Selbstüberwachung von Bioprozessen mittels Schwarmintelligenz
Zusammenfassung der Projektergebnisse
Im Rahmen dieses Forschungsvorhabens wurde erfolgreich ein PSO-basierter Algorithmus entwickelt, um mithilfe der Schwarmintelligenz einzelne Sensoren eines Sensornetzwerkes zu überwachen. Dazu wurde zuerst ein umfangreicher Prozessdatenpool eines P. pastoris-Bioprozesses generiert. Folgende Messgrößen wurden dabei online überwacht: pH, pO2, Methanolkonzentration, Trübung, Konzentration von O2 und CO2 im Abgas, Temperatur und Druck. Als Aktoren wurden zudem die Zugabe von Antischaum und basischen pH-Korrekturmittel, die Rührergeschwindigkeit und die Begasungsrate aufgezeichnet. Aufbauend auf diesen Prozessdatenpool, wurde der PSO-Algorithmus entwickelt und validiert. Zur Datenvorbereitung wurde neben Standardmethoden, wie einer z-Transformation, ein automatisiertes Clustering der Prozessdatensätze auf Basis eines MPCA- Algorithmus implementiert. Hierbei wurden Datensätze mit Prozess- oder Sensorfehlern von gewöhnlich verlaufenden Prozessdatensätzen getrennt.

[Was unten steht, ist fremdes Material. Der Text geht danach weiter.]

Definition hfPushApprovalError (classes : list ClassifiedCommand) (err : error) : list RefFailure * option error :=
  if errors_Is err errAmbiguousHFPush then (refFailuresForClasses classes (Error_text err), None)
  else ([], Some err).

Fixpoint revalidateHFPushRequests_from (items : list requestableHFPush) (client : string) (rt : Route) :
    PushProg (result error unit) :=
  match items with
  | [] => mret (Ok tt)
  | item :: items =>
      decision ←? decideRepo client (rp_Operation item) rt [hc_Ref (class_Command (rp_Class item))] (rp_Attrs item) true;
      if negb (bool_decide (hfd_Effect decision = EffectRequest)) || bool_decide (hfd_GrantPolicy decision = None)
      then mret (Err (ErrorNew (pushFailureReason decision)))
      else revalidateHFPushRequests_from items client rt
  end.

Definition revalidateHFPushRequests (items : list requestableHFPush) (client : string) (rt : Route) :
    PushProg (result error unit) :=
  if negb (srv_operatorConfigured srv) then mret (Err (ErrorNew "approval channel is not configured"))
  else revalidateHFPushRequests_from items client rt.
(** Every call of the handler is permitted, and at its end the uses are settled. *)
Lemma handleReceivePack_wp :
  push_wp push_permitted
    (handleReceivePack sha1_Sum plandigest_Digest use_digest marshal_transaction Error_text clock srv client rt
       (targetName rt)) (λ _ h, all_settled h) [].
Proof.
  apply push_wp_bind, (asks_wp _ _ _ _ receivePackMayRead_asks). intros [[status reason]|] ev1 Hev1 _.
  { apply (quiet_settled _ _ _); [done| |done]. rewrite app_nil_r. by apply tame_settled, quiet_events_tame. }
  apply push_wp_bind, (tame_wp _ _ _ _ (readReceivePack_tame _)). intros read ev2 Hev2 Hread.
  assert (Ht2 : Forall (event_of tame_call) (ev2 ++ ev1 ++ [])) by
    (apply Forall_app; split; [done|]; rewrite app_nil_r; by apply quiet_events_tame).
  destruct read as [[req body]|]; [|by apply tame_settled].
  destruct (Hread req body eq_refl) as (Hin & Hp & Hne).
  apply push_wp_bind, (asks_wp _ _ _ _ (receivePackMayInspect_asks _ _)). intros refused ev3 Hev3 _.
  assert (Ht3 : Forall (event_of tame_call) (ev3 ++ ev2 ++ ev1 ++ [])) by
    (apply Forall_app; split; [by apply quiet_events_tame|done]).
  destruct refused as [[operation [e|reason]]|]; [by apply quiet_settled; [|apply tame_settled|]..|].
  apply push_wp_bind, push_wp_bind. split; [exact I|]. intros [].
  apply push_wp_ret, push_wp_bind, processLockedPush_wp; [by apply Forall_cons|done|set_solver|done|].
  intros [status err] h Hs. apply push_wp_bind. split; [exact I|]. intros []. apply push_wp_ret, push_wp_ret.
  assert (Hs' : all_settled (Asked MirrorUnlock tt :: h)) by by apply (all_settled_late [_]); [split_and!; apply Forall_singleton|].
  destruct err as [err|]; [|done]. apply quiet_settled; [|done|done].
  eapply (along_bind _ _ _ (λ _ _, True)); [|done]. destruct (status =? 0); [|done].
  by destruct (receivePackErrorResponse err).
Qed.
End enforcement.
(* ===== verification/HFExamples.v ===== *)
(** * A scope file of the Hugging Face broker, decided, and pushes under it

    Two operations of the catalog, a scope file with a rule of each effect, the
    codec of its compiled documents, and the theorems applied to it; then a push that
    a rule allows and one that a grant allows, run to their ends. *)

From S2P Require Export HFDecide HFPushSafety.
From S2P Require Import GitPackFacts.
From Stdlib Require Import Ascii.

Local Open Scope Z_scope.

#[local] Existing Instance canonical_range.

(** ** A codec for the documents of one scope file *)

#[export] Instance OptionalLimit_eq_dec : EqDecision OptionalLimit.
Proof. solve_decision. Defined.
#[export] Instance rawGrantPolicy_eq_dec : EqDecision rawGrantPolicy.
Proof. solve_decision. Defined.
#[export] Instance TargetMatcher_eq_dec : EqDecision TargetMatcher.
Proof. solve_decision. Defined.
#[export] Instance rawRule_eq_dec : EqDecision rawRule.
Proof. solve_decision. Defined.

(** A document is written as the name of its decoded rules in a list of documents. *)
Definition listed_codec (known : list (string * list rawRule)) : CoreJSON := {|
  core_marshal doc :=
    raws ← collect core_raw doc;
    match find (λ '(_, rules), bool_decide (rules = raws)) known with
    | Some (name, _) => Ok name
    | None => Err json_error
    end;
  core_decode body :=
    match find (λ '(name, _), String.eqb name body) known with
    | Some (_, rules) => Ok (Some rules)
    | None => Err json_error
    end
|}.

Lemma listed_codec_law (known : list (string * list rawRule)) :
  NoDup known.*1 → core_json_law (CJ := listed_codec known).
Proof.
  intros Hnd doc body raw Hm Hd. cbn in Hm, Hd. apply bind_ok_iff in Hm as (raws & Hraws & Hm).
  exists raws. split; [done|].
  destruct (find _ known) as [[name rules]|] eqn:Ef in Hm; [|done]. injection Hm as ->.
  apply find_some in Ef as [Hin E]. apply bool_decide_eq_true in E as ->.
  destruct (find _ known) as [[name' rules']|] eqn:Ef in Hd; [|done]. injection Hd as <-.
  apply find_some in Ef as [Hin' E]. apply String.eqb_eq in E as ->. f_equal.
  apply list_elem_of_In in Hin, Hin'.
  apply (elem_of_list_to_map known _ _ Hnd) in Hin, Hin'. congruence.
Qed.

(** ** The catalog *)

Definition push_descriptor (name disposition : string) (explicit : bool) (tool command : string) : Descriptor :=
  MkDescriptor name 1 EmptyString disposition ModeWindow (Some [ModeWindow; ModeExecution]) explicit false None false
    StatusImplemented RiskHigh DefaultEffectRequest "repo" 1000000 600 604800 (negb explicit) true (Some tool)
    (Some command) EmptyString EmptyString EmptyString EmptyString None None "native-protocol" EmptyString.

#[local] Instance sample_catalog : Catalog := {|
  catalog_values :=
    [push_descriptor "git.push.append" "W" false "hf_git_push_append" "git push append";
     push_descriptor "git.push.force" "W/X" true "hf_git_push_force" "git push force"]
|}.

Lemma sample_catalog_valid : valid_catalog.
Proof. repeat (constructor; [by vm_compute|]). constructor. Qed.

(** ** The scope file *)

Definition repo_matcher (owner name : string) (refs : list string) : HFMatcher :=
  MkHFMatcher (MkHFTarget "repo" "model" owner name refs [] [] [] EmptyString) true (negb (no_values refs))
    false false false false.

Definition sample_raws : list HFRawRule := [
  MkHFRawRule "main is protected" "deny" ["*"] ["git.push.append"; "git.push.force"]
    [repo_matcher "acme" "*" ["refs/heads/main"]] ∅ [] None EmptyString;
  MkHFRawRule "agents append" "allow" ["agent[1]"] ["git.*"] [repo_matcher "acme" "*" ["refs/heads/agent/*"]] ∅ [] None EmptyString;
  MkHFRawRule "force needs approval" "request" ["agent[1]"] ["git.push.force"] [repo_matcher "acme" "*" []] ∅ []
    (Some (MkHFRawGrantPolicy None None (Some 30) None (MkOptionalLimit 0 false) (MkOptionalLimit 5 true))) EmptyString;
  MkHFRawRule "releases need approval" "request" ["agent[1]"] ["git.push.append"]
    [repo_matcher "acme" "*" ["refs/heads/release/*"]] ∅ []
    (Some (MkHFRawGrantPolicy None None (Some 30) None (MkOptionalLimit 0 false) (MkOptionalLimit 5 true))) EmptyString ].

(** The documents of the rules of a file. *)
Definition documents_of (raws : list HFRawRule) : list (string * list rawRule) :=
  let rules := match build_rules [] raws with Ok rules => rules | Err _ => [] end in
  omap (λ '(name, view), match collect core_raw (core_rules rules view).*2 with
                         | Ok raws => Some (name, raws)
                         | Err _ => None
                         end)
    [("normal"%string, coreViewNormal); ("support"%string, coreViewSupport); ("discovery"%string, coreViewDiscovery)].

Definition policy_of (raws : list HFRawRule) : HFPolicy :=
  match HF_Parse (CJ := listed_codec (documents_of raws)) (λ _, Ok raws) EmptyString with
  | Ok p => p
  | Err _ => MkHFPolicy [] (MkCorePolicies (MkPolicy hfRegistry []) (MkPolicy hfRegistry []) (MkPolicy hfRegistry [])) ∅
  end.

#[local] Instance sample_codec : CoreJSON := listed_codec (documents_of sample_raws).

Definition sample_decode (_ : string) : result error (list HFRawRule) := Ok sample_raws.

Definition sample_policy : HFPolicy := policy_of sample_raws.

(** ** Requests *)

Definition push_request (client op : string) (refs : list string) : HFRequest :=
  MkHFRequest client op (MkHFTarget "repo" "model" "acme" "site" refs [] [] [] EmptyString) ∅ false.

Definition append_push : HFRequest := push_request "agent[1]" "git.push.append" ["refs/heads/agent/fix"].
Definition force_push : HFRequest := push_request "agent[1]" "git.push.force" ["refs/heads/topic"].

Lemma sample_law : core_json_law.
Proof. apply listed_codec_law. apply (bool_decide_unpack _). by vm_compute. Qed.

Lemma sample_parsed : HF_Parse sample_decode EmptyString = Ok sample_policy.
Proof.
  assert (is_ok (HF_Parse sample_decode EmptyString) = true) as H by by vm_compute.
  unfold sample_policy, policy_of. change (λ _, Ok sample_raws) with sample_decode.
  by destruct (HF_Parse sample_decode EmptyString).
Qed.

(** An append to a topic branch is allowed, to the main branch denied, and a forced one
    needs an approval; another client has no rule. *)
Example sample_outcomes :
  hfd_Reason (HF_Decide 7 sample_policy append_push [] 5 false) = ReasonText "policy_allowed"
  ∧ hfd_Reason (HF_Decide 7 sample_policy (push_request "agent[1]" "git.push.append" ["refs/heads/agent/fix"; "refs/heads/main"]) [] 5 false)
    = ReasonText "policy_denied"
  ∧ hfd_Reason (HF_Decide 7 sample_policy force_push [] 5 false) = ReasonText "approval_required"
  ∧ hfd_Reason (HF_Decide 7 sample_policy (push_request "agent1" "git.push.append" ["refs/heads/agent/fix"]) [] 5 false)
    = ReasonText "no_matching_rule".
Proof. by vm_compute. Qed.

Lemma HF_decisions_reference_witness :
  core_json_law ∧ valid_catalog ∧ HF_Parse sample_decode EmptyString = Ok sample_policy
  ∧ HF_Decide 7 sample_policy append_push [] 5 false
    = reference_decision 7 (hfp_rules sample_policy) (request_view append_push) append_push [] 5 false CredentialUseManaged.
Proof.
  split; [apply sample_law|]. split; [apply sample_catalog_valid|]. split; [apply sample_parsed|].
  exact (proj1 (HF_decisions_reference sample_decode EmptyString sample_policy 7 append_push [] 5 false
           sample_law sample_catalog_valid sample_parsed)).
Defined.
Fixpoint tree_tokens (v : value_tree) : list Token :=
  match v with
  | VLeaf t => [t]
  | VObject entries =>
      TokenDelim "{" :: flat_map (λ '(k, w), TokenString k :: tree_tokens w) entries ++ [TokenDelim "}"]
  | VArray items => TokenDelim "[" :: flat_map tree_tokens items ++ [TokenDelim "]"]
  end.

(** No object has two entries with one key, and leaves are not brackets. *)
Inductive unique_keys : value_tree → Prop :=
| unique_leaf (t : Token) : (∀ c, t ≠ TokenDelim c) → unique_keys (VLeaf t)
| unique_object (entries : list (string * value_tree)) :
    NoDup entries.*1 → Forall unique_keys entries.*2 → unique_keys (VObject entries)
| unique_array (items : list value_tree) : Forall unique_keys items → unique_keys (VArray items).

(** ** The check accepts the values without duplicate keys *)

Section value_tree_induction.
Variable P : value_tree → Prop.
Hypothesis Hleaf : ∀ t, P (VLeaf t).
Hypothesis Hobject : ∀ entries, Forall P entries.*2 → P (VObject entries).
Hypothesis Harray : ∀ items, Forall P items → P (VArray items).

Fixpoint value_tree_induction (v : value_tree) : P v :=
  match v with
  | VLeaf t => Hleaf t
  | VObject entries =>
      Hobject entries
        ((fix go (l : list (string * value_tree)) : Forall P l.*2 :=
            match l with
            | [] => Forall_nil_2 P
            | (k, w) :: rest => Forall_cons_2 P w rest.*2 (value_tree_induction w) (go rest)
            end) entries)
  | VArray items =>
      Harray items
        ((fix go (l : list value_tree) : Forall P l :=
            match l with
            | [] => Forall_nil_2 P
            | w :: rest => Forall_cons_2 P w rest (value_tree_induction w) (go rest)
            end) items)
  end.
End value_tree_induction.

Lemma tree_tokens_head (v : value_tree) :
  unique_keys v → ∃ t rest, tree_tokens v = t :: rest ∧ closes t = false.
Proof.
  intros [t Ht|entries _ _|items _]; eexists _, _; (split; [reflexivity|]); [|done|done].
  destruct t as [d|s|s]; [by destruct (Ht d)|done|done].
Qed.

Lemma more_tokens_tree (v : value_tree) (rest : list Token) (e : StreamEnd) :
  unique_keys v → more_tokens (tree_tokens v ++ rest, e) = true.
Proof. intros Hv. destruct (tree_tokens_head v Hv) as (t & u & -> & Ht). cbn. by rewrite Ht. Qed.

Abbreviation entry_tokens := (flat_map (λ '(k, w), TokenString k :: tree_tokens w)).
Lemma normalizeCommand_ok (raw : rawCommand) (c : Command) : normalizeCommand raw = Ok c → command_ok c.
Proof.
  unfold normalizeCommand. rewrite seq_ok, refuse_ok, negb_false_iff. intros [Hid Hc].
  apply bind_ok_iff in Hc as ([executable arguments] & He & Hc).
  apply bind_ok_iff in Hc as ([users directory] & Hu & Hc). apply bind_ok_iff in Hc as ([risk bytes] & Hm & [= <-]).
  unfold normalizeCommandExecution in He. apply bind_ok_iff in He as (exe & Hx & He).
  destruct (raw_Arguments raw) as [args|]; [|done]. apply seq_ok in He as [Hl He]. apply seq_ok in He as [Ha [= <- <-]].
  apply validateExecutable_ok in Hx as (-> & Hx). apply validateArguments_ok in Ha as (Ha & Hn & _).
  apply refuse_ok, Z.ltb_ge in Hl.
  unfold normalizeCommandIdentity in Hu. apply seq_ok in Hu as [Hlu Hu]. apply refuse_ok in Hlu. bool_to_prop.
  apply bind_ok_iff in Hu as (sorted & Hs & Hu). apply bind_ok_iff in Hu as (wd & Hd & [= <- <-]).
  apply validateDirectory_ok in Hd as (-> & Hd). unfold normalizeUsers in Hs. apply seq_ok in Hs as [Hs [= <-]].
  apply refuse_each_unique in Hs as [Hnu Hpu].
  unfold normalizeCommandMetadata in Hm. apply seq_ok in Hm as [Ht Hm]. apply refuse_ok in Ht. bool_to_prop.
  destruct (raw_MaxOutputBytes raw) as [b|]; [|done]. apply seq_ok in Hm as [Hb Hm]. apply refuse_ok in Hb. bool_to_prop.
  apply seq_ok in Hm as [Hv Hm]. apply seq_ok in Hm as [_ Hm]. apply bind_ok_iff in Hm as (r & Hr & [= <- <-]).
  assert (sort_Strings (default [] (raw_TargetUsers raw)) ≡ₚ default [] (raw_TargetUsers raw)) as Hp by apply sort_by_perm.
  constructor; cbn [sc_ID sc_Executable sc_Arguments sc_TargetUsers sc_WorkingDirectory sc_TimeoutSeconds
                    sc_MaxOutputBytes sc_Environment sc_Risk]; try done.
  - split; [|rewrite Hp; split; [done|split; [done|]]].
    + intros E. rewrite E in Hp. by apply Permutation_nil in Hp.
    + eapply Forall_impl; [exact Hpu|]. intros u. by rewrite negb_false_iff.
  - by apply validateEnvironment_ok.
  - unfold normalizeRisk in Hr. destruct (is_empty _); [by injection Hr as <-; set_solver|].
    case_bool_decide; [by injection Hr as <-|done].
Qed.

Lemma normalize_each_ok (raw : list rawCommand) (seen : list string) (commands : list Command) :
  normalize_each raw seen = Ok commands →
  Forall command_ok commands ∧ NoDup (sc_ID <$> commands) ∧ (∀ id, id ∈ sc_ID <$> commands → id ∉ seen)
  ∧ length commands = length raw.
Proof.
  revert seen commands. induction raw as [|r raw IH]; intros seen commands; cbn [normalize_each].
  { intros [= <-]. split; [constructor|]. split; [constructor|]. split; [|done]. by intros id Hid%not_elem_of_nil. }
  rewrite bind_ok_iff. intros (c & Hc & Hr). unfold at_index in Hc. destruct (normalizeCommand r) as [c'|] eqn:En; [|done].
  injection Hc as <-. apply seq_ok in Hr as [Hs Hr]. apply refuse_ok, bool_decide_eq_false in Hs.
  apply bind_ok_iff in Hr as (rest & Hr & [= <-]). apply IH in Hr as (Hok & Hn & Hd & Hl). csimpl.
  split; [constructor; [by eapply normalizeCommand_ok|done]|]. split.
  { constructor; [|done]. intros Hin. apply (Hd _ Hin). by left. }
  split; [|by rewrite Hl]. intros id [->|Hid]%elem_of_cons; [done|]. intros Hin. apply (Hd _ Hid). by right.
Qed.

Um die zeitliche Varianz der Datensätze zu adressieren, wurde ein PLSR-basierter Maturity Index etabliert. Mithilfe des Maturity Index wurden die selektierten Datensätze in überlappende Prozesssegmente eingeteilt. Für die Prozesssegmente konnten nun mithilfe des PSO-Algorithmus Vorhersagemodelle entwickelt werden. Aufgrund des Überlappens der Prozesssegmente, standen pro Segment bis zu 750 Prozessmodelle zur Verfügung. Mithilfe der Verteilung der Vorhersagen der Modelle und einem eigens entwickelten Reliability Score sowie der gerichteten Kullback-Leibler-Divergenz, wurde die Funktionstüchtigkeit der Sensoren, bewertet. Der Algorithmus wurde sowohl in fehlerfreien Prozessen wie auch in Störfallszenarien validiert. Mithilfe der entwickelten Technologie konnten so fehlerhafte Sensorwerte detektiert und rekonstruiert werden.
Projektbezogene Publikationen (Auswahl)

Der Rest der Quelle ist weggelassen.